As to external challenges, some services that may result in commissions or contingent fees may require that a CPA obtain additional licenses. For example, advising clients about suitable investments may require that a CPA register as an investment advisor with the Securities and Exchange Commission or the New Jersey Bureau of Securities. Negotiating the purchase or sale of a business that includes real estate, on the other hand, may require that a CPA obtain a real estate broker's license. Some securities services may require that new separate legal entities be created. If a firm's services extend beyond standard accounting and tax services, its malpractice insurance policy also may have to be amended.

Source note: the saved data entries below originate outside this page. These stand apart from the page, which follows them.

(** * pymindaffectBCI: the dataset-analysis orchestration of
      [mindaffectBCI/decoder/analyse_datasets.py]

    A shallow embedding of [analyse_dataset], of the growing-window fold
    generation of [analyse_train_test], of [dataset_GridSearchCV] and of the
    result collection of [concurrent_datasets_GridSearchCV], followed by the
    properties established about them.

    Conventions.
    - A Python call that may raise is a computation in [result]; a call whose
      order relative to other calls matters is a computation in [traced],
      which also records the calls made to collaborators.
    - Collaborators that live outside this file of the repository
      (the model classes of [model_fitting], [block_permute],
      [decodingCurveSupervised], [preprocess], the dataset loader) and
      scikit-learn are fields of an interface record or Section variables.
    - A numpy array is modelled along the axis the code indexes: a list of
      trials.
    - A Python [int] is an integer of [Z]; a Python [float] is an IEEE 754
      binary64 number, with the arithmetic of the Standard Library's
      [SpecFloat]. *)

From Stdlib Require Import ZArith Floats.SpecFloat.
From stdpp Require Import gmap strings list fin_maps.
From Stdlib Require Import Lia.

Local Open Scope string_scope.
Local Open Scope list_scope.
Local Open Scope Z_scope.

(** ** Exceptions and the two monads *)

(** The exception classes the modelled code can raise; [OtherError] carries
    the class name of anything raised by a collaborator. *)
Inductive exn : Type :=
  | TypeError
  | NameError
  | UnboundLocalError
  | NotImplementedError
  | ValueError
  | IndexError
  | KeyError
  | OtherError (cls : string).

Definition exn_name (e : exn) : string :=
  match e with
  | TypeError => "TypeError"
  | NameError => "NameError"
  | UnboundLocalError => "UnboundLocalError"
  | NotImplementedError => "NotImplementedError"
  | ValueError => "ValueError"
  | IndexError => "IndexError"
  | KeyError => "KeyError"
  | OtherError cls => cls
  end.

Inductive result (A : Type) : Type :=
  | Ok (a : A)
  | Raise (e : exn).
Arguments Ok {A} a.
Arguments Raise {A} e.

(** Sequencing in [result]: the first failure aborts. *)
Definition rbind {A B} (r : result A) (k : A -> result B) : result B :=
  match r with
  | Ok a => k a
  | Raise e => Raise e
  end.

Notation "x <- m ;; k" := (rbind m (fun x => k))
  (at level 100, m at next level, right associativity, only parsing).

Definition is_ok {A} (r : result A) : bool :=
  match r with Ok _ => true | Raise _ => false end.

(** [raises r name]: the computation fails with an exception of class [name]. *)
Definition raises {A} (r : result A) (name : string) : Prop :=
  exists e, r = Raise e /\ exn_name e = name.

(** A computation that logs the collaborator calls it makes, in order, and
    then either returns or raises.  The log survives a raise. *)
Definition traced (E A : Type) : Type := list E * result A.

Definition tbind {E A B} (m : traced E A) (k : A -> traced E B) : traced E B :=
  match m with
  | (l, Ok a) => let '(l', r) := k a in (l ++ l', r)
  | (l, Raise e) => (l, Raise e)
  end.

Notation "x <~ m ;; k" := (tbind m (fun x => k))
  (at level 100, m at next level, right associativity, only parsing).

(** A pure, possibly raising step inside a traced computation. *)
Definition lift {E A} (r : result A) : traced E A := ([], r).

(** A collaborator call: logged, then its outcome. *)
Definition call {E A} (ev : E) (r : result A) : traced E A := ([ev], r).

(** [try: m  except: h] with a bare [except]. *)
Definition try_except {E A} (m : traced E A) (h : exn -> traced E A) : traced E A :=
  match m with
  | (l, Ok a) => (l, Ok a)
  | (l, Raise e) => let '(l', r) := h e in (l ++ l', r)
  end.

Under the rules, CPAs also are required to obtain a signed notification acknowledging disclosure of receipt of a commission, performance fee or referral fee from each entity to which they refer a client, each time they make a referral. Similarly, a firm's referral arrangements with financial institutions should be negotiated and memorialized in writing.

Internal challenges can be just as extensive and complex. An immediate concern will be to avoid or terminate disqualifying services for clients from whom commissions or contingent fees will be accepted. If a CPA currently performs an audit, review, or compilation of a client's financial statements and wants to charge commissions or contingent fees to that client, then the audit, review, and compilation services will have to be discontinued for that client.

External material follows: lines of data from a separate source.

Lemma register_valid store f L raw w md :
  parse raw = Normal md →
  registerClient store = Some f →
  register js_String js_TypeError parse store L raw w =
    (fst (f (issued_record md L w) (store_state w)),
     mkWorld (uuid_source w) (S (uuid_drawn w)) (byte_source w)
             (bytes_drawn w + bytes_used md)%nat (clock_ms w)
             (snd (f (issued_record md L w) (store_state w)))
             (store_calls w ++ [issued_record md L w])%list (console w)).
Proof.
  intros Hp Hf. unfold register. rewrite Hp.
  unfold issued_record, secret_in, bytes_used, wants_secret.
  unfold bind, randomUUID, randomBytes, Date_now, ret, call_registerClient.
  rewrite Hf.
  destruct (strict_neq_string _ _); cbn;
    [|rewrite Nat.add_0_r];
    destruct (f _ _) as [[r|err] s']; reflexivity.
Qed.

Lemma register_valid_calls store f L raw w md :
  parse raw = Normal md →
  registerClient store = Some f →
  store_calls (snd (register js_String js_TypeError parse store L raw w)) =
    (store_calls w ++ [issued_record md L w])%list.
Proof.
  intros Hp Hf. rewrite (register_valid _ f _ _ _ md Hp Hf). reflexivity.
Qed.

(** *** The four issued properties of the record *)

Lemma issued_record_expires md L w :
  issued_record md L w !! "client_secret_expires_at" =
    Some (JNum (if (0 <? L)%Z then clock_ms w / 1000 + L else 0)).
Proof. unfold issued_record, clientInfo_literal. by simplify_map_eq. Qed.

Lemma issued_record_issued_at md L w :
  issued_record md L w !! "client_id_issued_at" =
    Some (JNum (clock_ms w / 1000)).
Proof. unfold issued_record, clientInfo_literal. by simplify_map_eq. Qed.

If the services resulting in commissions and contingent fees are expected to be a significant part of the firm's practice, the firm may need to strategically redirect its recruiting and marketing efforts. For example, the firm may now need people with management consulting, negotiating and marketing skills, along with investment advisors and insurance specialists.

Depending on the extent of the changes to be undertaken by a firm, it also may be appropriate to consult with legal counsel, insurance agents, securities regulators or other officials before accepting commissions and contingent fees.

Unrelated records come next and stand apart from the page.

Lemma wt_lookup_app_notin {A} w (v : A) pre post :
  ~ In w (map fst pre) -> wt_lookup w (pre ++ (w, v) :: post) = Some v.
Proof.
  induction pre as [|[w' v'] pre IH]; simpl; intros Hn.
  - rewrite Nat.eqb_refl; reflexivity.
  - replace (Nat.eqb w w') with false by (symmetry; apply Nat.eqb_neq; intros ->; tauto).
    apply IH; tauto.
Qed.

Lemma filter_reply_w_notin (w : nat) (l : list (nat * list nat)) (x : list replyMsg) :
  ~ In w (map fst l) -> Forall (fun r => In (reply_w r) (map fst l)) x ->
  filter (fun r => Nat.eqb (reply_w r) w) x = [].
Proof.
  intros Hn HF; induction HF as [|r x Hr _ IH]; simpl; auto.
  replace (Nat.eqb (reply_w r) w) with false; auto.
  symmetry; apply Nat.eqb_neq; intros Heq; rewrite Heq in Hr; contradiction.
Qed.

(** ** Next, Stop and the terminated loop *)


Lemma handle_status req s : status (handle req s) = status s.
Proof.
  unfold handle; destruct (existsb (Nat.eqb (req_w req)) (stopped s)), (req_reply req);
    reflexivity.
Qed.



Lemma run_op_dead s err op :
  status s = Dead err -> run_op s op = (dead_output err op, s).
Proof.
  intros Hd; destruct op; simpl.
  - unfold Next; rewrite Hd; reflexivity.
  - unfold watcher_Stop; rewrite Hd; reflexivity.
  - unfold aw_Stop; rewrite Hd; reflexivity.
  - unfold loop_step; rewrite Hd; reflexivity.
Qed.

Lemma run_ops_dead ops s err :
  status s = Dead err -> fst (run_ops ops s) = map (fun op => (op, dead_output err op)) ops.
Proof.
  intros Hd; induction ops as [|op ops IH]; simpl; auto.
  rewrite (run_op_dead s err op Hd).
  destruct (run_ops ops s) as [outs s2]; simpl in *; rewrite IH; reflexivity.
Qed.


Lemma existsb_eqb_true w l : existsb (Nat.eqb w) l = true -> In w l.
Proof.
  intros E; apply existsb_exists in E as [x [Hx Ex]].
  apply Nat.eqb_eq in Ex; subst; exact Hx.
Qed.



















(** ** Claims on the snapshot store *)

(** C1: in every reachable snapshot, [changesSince c] returns exactly the
    entries with [revno > c], in sequence order (strictly increasing
    [revno]), leaving out the removed entries created after [c]. *)
Theorem changesSince_exact (a : allInfo) (c : Z) :
  reachable a ->
  changesSince c a = map toDelta (filter (reported c) (map snd (entries a)))
  /\ StronglySorted (fun x y => revno x < revno y) (filter (reported c) (map snd (entries a))).
Proof.
  intros Hr; destruct (reachable_inv a Hr) as (Hs & _ & _).
  pose proof (SS_map_snd _ Hs) as Hs'.
  split; [|apply SS_filter; exact Hs'].
  unfold changesSince; rewrite skip_seen_sorted by exact Hs'.
  rewrite filter_filter'; reflexivity.
Qed.

Lemma changesSince_exact_witness :
  reachable (markRemoved k0 (incRef k0 (add k1 m1 (add k0 m0 newAllInfo))))
  /\ changesSince 1 (markRemoved k0 (incRef k0 (add k1 m1 (add k0 m0 newAllInfo))))
     = map toDelta (filter (reported 1)
         (map snd (entries (markRemoved k0 (incRef k0 (add k1 m1 (add k0 m0 newAllInfo))))))).
Proof.
  assert (H : reachable (markRemoved k0 (incRef k0 (add k1 m1 (add k0 m0 newAllInfo))))).
  { eapply reach_step; [|apply step_markRemoved].
    eapply reach_step; [|apply step_incRef].
    eapply reach_step; [|apply step_add; reflexivity].
    eapply reach_step; [apply reach_new|apply step_add; reflexivity]. }
  split; [exact H|].
  apply (proj1 (changesSince_exact _ 1 H)).
Defined.

(** C2 as stated fails: adding machine 0 and deleting it (the test "delete
    entry") leaves [latestRevno = 1] over an empty sequence. *)
Lemma latestRevno_tail_counterexample :
  ~ (forall a, reachable a -> latestRevno a = tail_revno a).
Proof.
  intros H.
  assert (Hr : reachable (delete k0 (add k0 m0 newAllInfo))).
  { eapply reach_step; [|apply step_delete].
    eapply reach_step; [apply reach_new|apply step_add; reflexivity]. }
  specialize (H _ Hr); vm_compute in H; discriminate.
Qed.

(** C2, amended: in every reachable snapshot [latestRevno] bounds the
    [revno] of every entry, the tail's included (and is non-negative), and
    no snapshot operation decreases it. *)
Theorem latestRevno_bounds_monotone (a : allInfo) :
  reachable a ->
  tail_revno a <= latestRevno a
  /\ Forall (fun p => revno (snd p) <= latestRevno a) (entries a)
  /\ 0 <= latestRevno a
  /\ (forall a', snap_step a a' -> latestRevno a <= latestRevno a').
Proof.
  intros Hr; destruct (reachable_inv a Hr) as (_ & Hb & H0).
  split; [|split; [exact Hb|split; [exact H0|]]].
  - unfold tail_revno; destruct (rev (entries a)) as [|p l] eqn:E; [exact H0|].
    rewrite Forall_forall in Hb; apply Hb, in_rev; rewrite E; left; reflexivity.
  - intros a'; apply snap_step_mono.
Qed.

Lemma latestRevno_bounds_monotone_witness :
  reachable (delete k0 (add k0 m0 newAllInfo))
  /\ tail_revno (delete k0 (add k0 m0 newAllInfo))
     <= latestRevno (delete k0 (add k0 m0 newAllInfo)).
Proof.
  assert (Hr : reachable (delete k0 (add k0 m0 newAllInfo))).
  { eapply reach_step; [|apply step_delete].
    eapply reach_step; [apply reach_new|apply step_add; reflexivity]. }
  split; [exact Hr|].
  apply (proj1 (latestRevno_bounds_monotone _ Hr)).
Defined.

(** C6: [decRef] of an entry decrements its [refCount]; the entry is
    deleted when the count reaches 0 and it is removed; other entries and
    [latestRevno] are unchanged. *)
Theorem decRef_spec (a : allInfo) (k : entityId) (e : entityEntry) :
  lookup k (entries a) = Some e ->
  latestRevno (decRef k a) = latestRevno a
  /\ lookup k (entries (decRef k a))
     = (if (refCount e - 1 =? 0) && removed e then None
        else Some (with_refCount e (refCount e - 1)))
  /\ (forall k', k' <> k -> lookup k' (entries (decRef k a)) = lookup k' (entries a)).
Proof.
  intros Hl; split; [apply decRef_latest|split].
  - apply decRef_lookup_same, Hl.
  - intros k' Hne; apply decRef_lookup_other, Hne.
Qed.

Lemma decRef_spec_witness :
  let a := markRemoved k0 (incRef k0 (add k0 m0 newAllInfo)) in
  lookup k0 (entries a) = Some (mkEntry 1 2 1 true m0)
  /\ latestRevno (decRef k0 a) = latestRevno a
  /\ lookup k0 (entries (decRef k0 a)) = None.
Proof.
  intros a.
  assert (Hl : lookup k0 (entries a) = Some (mkEntry 1 2 1 true m0)) by reflexivity.
  destruct (decRef_spec a k0 _ Hl) as (H1 & H2 & _).
  split; [exact Hl|split; [exact H1|]].
  rewrite H2; reflexivity.
Defined.

(** C7: on an absent key, [update] is [add]: a fresh entry with
    [creationRevno = revno = latestRevno + 1], no reference, not removed,
    appended at the tail. *)
Theorem update_absent_is_add (a : allInfo) (k : entityId) (i : EntityInfo) :
  lookup k (entries a) = None ->
  update k i a = add k i a
  /\ latestRevno (update k i a) = latestRevno a + 1
  /\ entries (update k i a)
     = entries a ++ [(k, mkEntry (latestRevno a + 1) (latestRevno a + 1) 0 false i)].
Proof.
  intros Hl; unfold update; rewrite Hl; repeat split; reflexivity.
Qed.

Lemma update_absent_is_add_witness :
  lookup k1 (entries newAllInfo) = None
  /\ latestRevno (update k1 m1 newAllInfo) = 1.
Proof.
  assert (Hl : lookup k1 (entries newAllInfo) = None) by reflexivity.
  split; [exact Hl|].
  rewrite (proj1 (proj2 (update_absent_is_add newAllInfo k1 m1 Hl))); reflexivity.
Defined.

(** C10: [markRemoved] of an entry already marked removed leaves the whole
    snapshot as it is: same [revno], position, [refCount] and
    [latestRevno]. *)
Theorem markRemoved_already_removed (a : allInfo) (k : entityId) (e : entityEntry) :
  lookup k (entries a) = Some e -> removed e = true ->
  markRemoved k a = a.
Proof.
  intros Hl Hr; unfold markRemoved; rewrite Hl, Hr; reflexivity.
Qed.

Lemma markRemoved_already_removed_witness :
  let a := update k1 (MachineInfo "1" "i-1")
             (markRemoved k0 (incRef k0 (add k1 m1 (add k0 m0 newAllInfo)))) in
  lookup k0 (entries a) = Some (mkEntry 1 3 1 true m0)
  /\ markRemoved k0 a = a.
Proof.
  intros a.
  assert (Hl : lookup k0 (entries a) = Some (mkEntry 1 3 1 true m0)) by reflexivity.
  split; [exact Hl|].
  apply (markRemoved_already_removed a k0 _ Hl); reflexivity.
Defined.

(** ** Claims on the multiplexer *)

(** C8: handling the stop request of a running watcher answers [false] to
    each of its pending requests and removes its entry from the waiting
    table; the entries of the other watchers are untouched. *)
Theorem handle_stop_drains (s : allWatcher) (w : nat) :
  ~ In w (stopped s) ->
  sent (handle (mkRequest w None) s)
    = sent s ++ map (fun ch => mkReply w ch false []) (pending w s)
  /\ wt_lookup w (waiting (handle (mkRequest w None) s)) = None
  /\ (forall w', w' <> w ->
      wt_lookup w' (waiting (handle (mkRequest w None) s)) = wt_lookup w' (waiting s)).
Proof.
  intros Hn; unfold handle; simpl; rewrite existsb_eqb_false by exact Hn; simpl.
  split; [reflexivity|split].
  - apply wt_lookup_del_same.
  - intros w' Hne; apply wt_lookup_del_other, Hne.
Qed.

Lemma handle_stop_drains_witness :
  ~ In 0%nat (stopped handle_test_state)
  /\ sent (handle (mkRequest 0%nat None) handle_test_state)
     = [mkReply 0%nat 101%nat false []; mkReply 0%nat 100%nat false []].
Proof.
  assert (Hn : ~ In 0%nat (stopped handle_test_state)) by (vm_compute; tauto).
  split; [exact Hn|].
  rewrite (proj1 (handle_stop_drains handle_test_state 0%nat Hn)); reflexivity.
Defined.

(** C4 as stated fails: watcher 0 had seen machine 0 (cursor 1,
    creationRevno 1); machine 0 is marked removed, yet stopping watcher 0
    takes its reference count from 2 to 1. *)
Lemma stop_removed_entry_counterexample :
  cursor 0%nat stop_scenario = 1
  /\ lookup k0 (entries (all stop_scenario)) = Some (mkEntry 1 2 2 true m0)
  /\ lookup k0 (entries (all (handle (mkRequest 0%nat None) stop_scenario)))
     = Some (mkEntry 1 2 1 true m0).
Proof. vm_compute; repeat split; reflexivity. Qed.

(** C4, amended: stopping a running watcher at cursor [c] applies [decRef]
    to exactly the entries it had seen ([creationRevno <= c]) and had not
    already been delivered as removed (not [removed] with [revno <= c]); the
    count drops by one, and such an entry that is removed is deleted when
    it reaches 0; every other entry is left as it is. *)
Theorem stop_refcounts (s : allWatcher) (w : nat) (k : entityId) (e : entityEntry) :
  ~ In w (stopped s) ->
  NoDup (map fst (entries (all s))) ->
  lookup k (entries (all s)) = Some e ->
  lookup k (entries (all (handle (mkRequest w None) s)))
  = (if (creationRevno e <=? cursor w s) && negb (removed e && (revno e <=? cursor w s))
     then decRef_entry e else Some e).
Proof.
  intros Hn Hnd Hl; unfold handle; simpl; rewrite existsb_eqb_false by exact Hn; simpl.
  unfold leave; rewrite leave_fold; auto.
  - rewrite Hl; reflexivity.
  - intros p Hp; apply NoDup_lookup; auto.
Qed.

Lemma stop_refcounts_witness :
  ~ In 0%nat (stopped stop_scenario)
  /\ NoDup (map fst (entries (all stop_scenario)))
  /\ lookup k0 (entries (all stop_scenario)) = Some (mkEntry 1 2 2 true m0)
  /\ lookup k0 (entries (all (handle (mkRequest 0%nat None) stop_scenario)))
     = Some (mkEntry 1 2 1 true m0).
Proof.
  assert (Hn : ~ In 0%nat (stopped stop_scenario)) by (vm_compute; tauto).
  assert (Hnd : NoDup (map fst (entries (all stop_scenario))))
    by (vm_compute; repeat constructor; simpl; tauto).
  assert (Hl : lookup k0 (entries (all stop_scenario)) = Some (mkEntry 1 2 2 true m0))
    by reflexivity.
  split; [exact Hn|split; [exact Hnd|split; [exact Hl|]]].
  rewrite (stop_refcounts stop_scenario 0%nat k0 _ Hn Hnd Hl); reflexivity.
Defined.




(** C5: a fetch error other than "not found" after a change notification
    ends the loop with that error, and every later [Next()] (with no delta)
    and [Stop()] returns that same error. *)
Theorem fetch_error_latched (s : allWatcher) (k : entityId) (e : string)
    (ops : list clientOp) :
  status s = Alive -> backing s k = FetchError e ->
  status (loop_step s (EvChange k true)) = Dead (Some e)
  /\ Forall (fun p => match fst p with
                      | OpNext _ _ => snd p = OutNext (NextDone [] (Some e))
                      | OpWatcherStop _ => snd p = OutErr (Some e)
                      | OpStop => snd p = OutErr (Some e)
                      | OpEvent _ => snd p = OutNone
                      end)
            (fst (run_ops ops (loop_step s (EvChange k true)))).
Proof.
  intros Ha Hb.
  assert (Hd : status (loop_step s (EvChange k true)) = Dead (Some e)).
  { unfold loop_step, changed; rewrite Ha, Hb; reflexivity. }
  split; [exact Hd|].
  rewrite (run_ops_dead ops _ _ Hd).
  apply Forall_forall; intros p Hp; apply in_map_iff in Hp.
  destruct Hp as [op [<- _]]; destruct op; reflexivity.
Qed.

Lemma fetch_error_latched_witness :
  status (newAllWatcher failing_backing) = Alive
  /\ backing (newAllWatcher failing_backing) k1 = FetchError "some error"
  /\ status (loop_step (newAllWatcher failing_backing) (EvChange k1 true))
     = Dead (Some "some error"%string).
Proof.
  assert (Ha : status (newAllWatcher failing_backing) = Alive) by reflexivity.
  assert (Hb : backing (newAllWatcher failing_backing) k1 = FetchError "some error")
    by reflexivity.
  split; [exact Ha|split; [exact Hb|]].
  apply (proj1 (fetch_error_latched _ k1 _ [OpNext 0%nat 5%nat; OpStop] Ha Hb)).
Defined.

Definitions and Clarifications

The New Jersey State Board of Accountancy's regulations on commissions and contingent fees allow CPAs to collect such fees in certain circumstances, and prohibit them from accepting such payments in other situations. 

Types of services for which a CPA might charge commissions or contingent fees are for investment referrals, sales of business and property, settlements of health care and tax claims, and referrals for mortgage loans and debt and equity financing.  

Contingent Fee

A "contingent fee" is defined as a fee "established for the performance of any service pursuant to an arrangement in which no fee will be charged unless a specified finding or result is attained, or in which the amount of the fee is otherwise dependent upon the finding or result of such service." A contingent fee arrangement need not be "all or nothing" - it need only be limited to the result of the service. For example, if a CPA negotiates the terms of a lease for a client, and the fee is to be $1,000 if the rent is $5-$6 per square foot, or $2,000 if the rent is less than $5 per square foot-that is a contingent fee. 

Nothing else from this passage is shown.